● YOUR GOAL
Return exactly the lines of the records below, starting at the line that contains "as a machine stepped by its events." and ending at the line that contains "[PriceEngine], the columns", with both of those lines kept.

● EXTRACTED DATA
(** C10. [Clone] and [ShallowClone] of a [Dict] or [List] discard the
    node's own processors: when the node carries a non-nil list [q] and its
    children carry none, [Processors] returns [q] on the node and nil on
    both clones; a scalar keeps its processors under [Clone]. *)
Theorem clone_discards_container_processors {ET : ExtTypes} {EO : ExtOps}
        (value : list Node) (q : list (list (string * native))) :
  Forall (fun v => Node_Processors v = Ok None) value ->
  (Node_Processors (Dict value (Some q)) = Ok (Some q) /\
   Node_Processors (Clone (Dict value (Some q))) = Ok None /\
   Node_Processors (ShallowClone (Dict value (Some q))) = Ok None) /\
  (Node_Processors (List value (Some q)) = Ok (Some q) /\
   Node_Processors (Clone (List value (Some q))) = Ok None /\
   Node_Processors (ShallowClone (List value (Some q))) = Ok None) /\
  (forall s, isScalar s = true ->
             Node_Processors (Clone s) = Node_Processors s /\
             Node_Processors (ShallowClone s) = Node_Processors s).
Proof.
  intros HN.
  assert (HC : processors_children Node_Processors (clone_children Clone value) = Ok None).
  { apply processors_clone_children; [ | exact HN].
    apply Forall_forall. intros v _. apply Processors_Clone_None. }
  assert (HS : processors_children Node_Processors (clone_children ShallowClone value) = Ok None).
  { apply processors_clone_children; [ | exact HN].
    apply Forall_forall. intros v _. apply Processors_ShallowClone_None. }
  assert (HI : processors_children Node_Processors (clone_children (fun i => i) value) = Ok None).
  { apply processors_clone_children; [ | exact HN]. apply Forall_forall. auto. }
  repeat split; try reflexivity; try assumption.
  all: match goal with s : Node |- _ => destruct s end.
  all: simpl in *; try discriminate; reflexivity.
Qed.
(** ** AutoMapper profile [EventRoomMapping] *)

Module Mapper.
Definition MapEvent (e : Event.t) : EventDTO.t :=
  EventDTO.mk (Event.Id e) (Event.Name e).

Definition MapRoom (r : Room.t) : RoomDTO.t :=
  RoomDTO.mk (Room.Id r) (Room.Name r).

(** [CreateMap<EventRoom, EventRoomDTO>()] with [Event] and [Room] mapped
    from the navigation properties. *)
Definition MapEventRoom (src : EventRoom.t) : EventRoomDTO.t :=
  EventRoomDTO.mk (EventRoom.Id src) (EventRoom.EventId src) (EventRoom.RoomId src)
                  (option_map MapEvent (EventRoom.Event src))
                  (option_map MapRoom (EventRoom.Room src)).

(** [_mapper.Map<EventRoomDTO>(x)] on a nullable reference: AutoMapper maps
    a null source to a null destination. *)
Definition Map (src : option EventRoom.t) : option EventRoomDTO.t :=
  option_map MapEventRoom src.

(** [_mapper.Map<List<EventRoomDTO>>(xs)]. *)
Definition MapList (src : list EventRoom.t) : list EventRoomDTO.t :=
  map MapEventRoom src.
End Mapper.

(** ** Repository interfaces as calls *)

(** A navigation property named in an [Include]. *)
Inductive Navigation := NavEvent | NavRoom.

(** The members of [IEventRepository], [IRoomRepository],
    [IEventRoomRepository] and [IUnitOfWork] that the use case calls, and
    the two composite-key members that [EventRoomRepository] adds.
    [GetAllAsync] keeps the named arguments of the call site: predicate,
    tracking, page, count, include, orderBy, descending.
    [GetEventRoomsPagedAsync], which the use case never calls, is left out. *)
Inductive Call : Type -> Type :=
| Events_FindOneAsync (predicate : Event.t -> bool) : Call (option Event.t)
| Rooms_FindOneAsync (predicate : Room.t -> bool) : Call (option Room.t)
| EventRooms_FindOneAsync (predicate : EventRoom.t -> bool) : Call (option EventRoom.t)
| EventRooms_GetCount (predicate : EventRoom.t -> bool) : Call Z
| EventRooms_GetAllAsync (predicate : EventRoom.t -> bool) (tracking : bool)
    (page count : Z) (include : list Navigation)
    (orderBy : EventRoom.t -> Guid) (descending : bool) : Call (list EventRoom.t)
| EventRooms_AddAsync (entity : EventRoom.t) : Call unit
| EventRooms_DeleteAsync (predicate : EventRoom.t -> bool) : Call unit
| EventRooms_GetByIdsAsync (eventId roomId : Guid) : Call (option EventRoom.t)
| EventRooms_DeleteByIdsAsync (eventId roomId : Guid) : Call unit
| UnitOfWork_SaveChangesAsync : Call unit.

(** An [async] method body: it returns, throws, or awaits a call and goes on
    with its result. *)
Inductive Task (R : Type) : Type :=
| Return (r : R)
| Throw (e : Exception)
| Await {X : Type} (c : Call X) (k : X -> Task R).

Arguments Return {R}.
Arguments Throw {R}.
Arguments Await {R X}.

Declare Scope task_scope.
Delimit Scope task_scope with task.

Notation "'var' x ':=' 'await' c ';' k" := (Await c (fun x => k))
  (at level 10, x name, c at level 9, k at level 200,
   format "'[v' 'var'  x  ':='  'await'  c ';' '/' k ']'") : task_scope.
Notation "'await' c ';' k" := (Await c (fun _ => k))
  (at level 10, c at level 9, k at level 200,
   format "'[v' 'await'  c ';' '/' k ']'") : task_scope.

(** ** Running a task *)

Definition Handler (S : Type) : Type := forall X : Type, Call X -> S -> X * S.

Inductive Invocation :=
| Invoke {X : Type} (c : Call X).

Inductive Result (R : Type) :=
| Ok (r : R)
| Thrown (e : Exception).

Arguments Ok {R}.
Arguments Thrown {R}.
(** * CarbonPro-AI: order book, matching pass, price statistics and worker analytics

  A shallow embedding of
  - [OrderBook], [RealTimeTradingEngine] and [PriceEngine]
    (the real-time trading engine source), and
  - [processMarketData], [calculateVolatility] and
    [calculateOrderBookAnalytics] (public/workers/carbon-worker.js),
  followed by the properties of the engine specification stated over them.
  Around these: the invariants of the book under [updateOrder],
  [removeOrder] and [loadOrderBook], the trade history and the hourly market
  data, the subscriptions and the state of the hook [useRealTimeTrading],
  and the pool that runs the worker ([WebWorkerPool], src/lib/webWorkerPool.ts)
  as a machine stepped by its events.

  Numbers.  The numbers of the code are binary64.  Where the code computes
  with them, the embedding computes on binary64 floats, with the operations
  of the code in their order: the sums, the products and the quotients of
  [PriceEngine], the columns of the hourly market data, the quantities and
  the spread of a snapshot ([Levels]), and all of the worker.  The order
  book and the matching pass compare prices and quantities and take their
  minimum; there they are integers [Z], which stand for the numbers of the
  code in their order (prices in minor units).  Timestamps are epoch
  milliseconds. *)

From Stdlib Require Import ZArith.
From Stdlib Require Import PrimFloat FloatOps Uint63 FloatAxioms SpecFloat.
From stdpp Require Import gmap strings list sorting.

Local Open Scope Z_scope.

(** ** [Array.prototype.sort]

  The sort of an array under a comparator that returns a number: [b] is
  moved before [a] only when [cmp a b > 0], and elements that compare equal
  keep their relative order (the sort is stable). *)
Section js_sort.
Context {A : Type} (cmp : A → A → Z).

Fixpoint js_insert (x : A) (l : list A) : list A :=
  match l with
  | [] => [x]
  | y :: l' => if bool_decide (0 < cmp x y) then y :: js_insert x l' else x :: l
  end.

Definition js_sort (l : list A) : list A := foldr js_insert [] l.
End js_sort.


(** ** The order book (class [OrderBook]) *)
Module Book.

(** A row of [trading_orders]. [order_type] stays a string: the book only
    ever asks whether it is ['buy']. [created_at] is the instant
    [new Date(created_at).getTime()] denotes. *)
Record order := Order {
  order_id : string;
  user_id : string;
  credit_id : string;
  order_type : string;
  price : Z;
  quantity : Z;
  filled_quantity : Z;
  remaining_quantity : Z;
  status : string;
  created_at : Z
}.
(** ** [select_utxos]: the second pass takes few boxes *)

(** The top-up loop takes the shortest beginning of the list that meets the
    target, or the whole list. *)
Lemma top_up_prefix dist l st :
  exists j,
    (j <= length l)%nat /\
    boxes (top_up dist st l) = boxes st ++ take j l /\
    amount_of (token_amounts (top_up dist st l)) (token_id dist)
    = amount_of (token_amounts st) (token_id dist) + held (take j l) (token_id dist) /\
    (forall i, (i < j)%nat ->
       amount_of (token_amounts st) (token_id dist) + held (take i l) (token_id dist)
       < total_amount dist) /\
    ((j < length l)%nat ->
     total_amount dist <= amount_of (token_amounts (top_up dist st l)) (token_id dist)).
Proof.
  revert st. induction l as [| u l IH]; intros st.
  - exists 0%nat. simpl. rewrite app_nil_r. change (held [] (token_id dist)) with 0.
    split; [done |]. split; [done |]. split; [lia |]. split; [intros; lia | intros; lia].
  - simpl.
    destruct (Z.leb_spec (total_amount dist) (amount_of (token_amounts st) (token_id dist)))
      as [Hmet | Hshort].
    + exists 0%nat. simpl. rewrite app_nil_r. change (held [] (token_id dist)) with 0.
      split; [lia |]. split; [done |]. split; [lia |]. split; [intros; lia | done].
    + destruct (IH (use_box_for (token_id dist) st u)) as (j & Hj & Hb & Ha & Hlt & Hend).
      assert (Hstep : amount_of (token_amounts (use_box_for (token_id dist) st u))
                        (token_id dist)
                      = amount_of (token_amounts st) (token_id dist)
                        + amount_of (tokens u) (token_id dist)).
      { simpl. rewrite amount_of_insert. by rewrite decide_True. }
      exists (S j). cbn [take length]. rewrite Hb, Ha, Hstep, held_cons.
      split; [lia |]. split; [simpl; by rewrite <- app_assoc |]. split; [lia |]. split.
      * intros [| i] Hi; cbn [take].
        -- change (held [] (token_id dist)) with 0. lia.
        -- rewrite held_cons. specialize (Hlt i ltac:(lia)). lia.
      * intros Hlen. rewrite <- Hstep, <- Ha. apply Hend. lia.
Qed.

Lemma sorted_prefix_max {A} (key : A -> Z) (l s : list A) :
  StronglySorted (descending key) l -> s ⊆+ l ->
  sum (key <$> s) <= sum (key <$> take (length s) l).
Proof.
  intros Hsorted. revert s. induction Hsorted as [| x l Hsorted IH Hx]; intros s Hs.
  - apply submseteq_nil_r in Hs as ->. done.
  - apply submseteq_cons_r in Hs as [Hs | (s' & Hperm & Hs')].
    + destruct s as [| y s0] eqn:Es; [done |]. rewrite <- Es in *.
      assert (Hlen : (length s <= length l)%nat) by by apply submseteq_length.
      assert (Hs1 : (length s = S (length s0))%nat) by (by rewrite Es).
      etrans; [by apply IH |]. rewrite Hs1. cbn [take]. rewrite fmap_cons, sum_cons.
      destruct (lookup_lt_is_Some_2 l (length s0) ltac:(lia)) as [z Hz].
      rewrite (take_S_r l (length s0) z Hz), fmap_app, sum_app.
      rewrite Forall_lookup in Hx. specialize (Hx _ _ Hz). unfold descending in Hx.
      rewrite fmap_cons, sum_cons. change (sum (key <$> [])) with 0. lia.
    + rewrite (sum_perm (key <$> s) (key <$> x :: s')) by (by rewrite Hperm).
      rewrite (Permutation_length Hperm). cbn [length take].
      rewrite !fmap_cons, !sum_cons. specialize (IH s' Hs'). lia.
Qed.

● SOLUTION
  as a machine stepped by its events.

  Numbers.  The numbers of the code are binary64.  Where the code computes
  with them, the embedding computes on binary64 floats, with the operations
  of the code in their order: the sums, the products and the quotients of
  [PriceEngine], the columns of the hourly market data, the quantities and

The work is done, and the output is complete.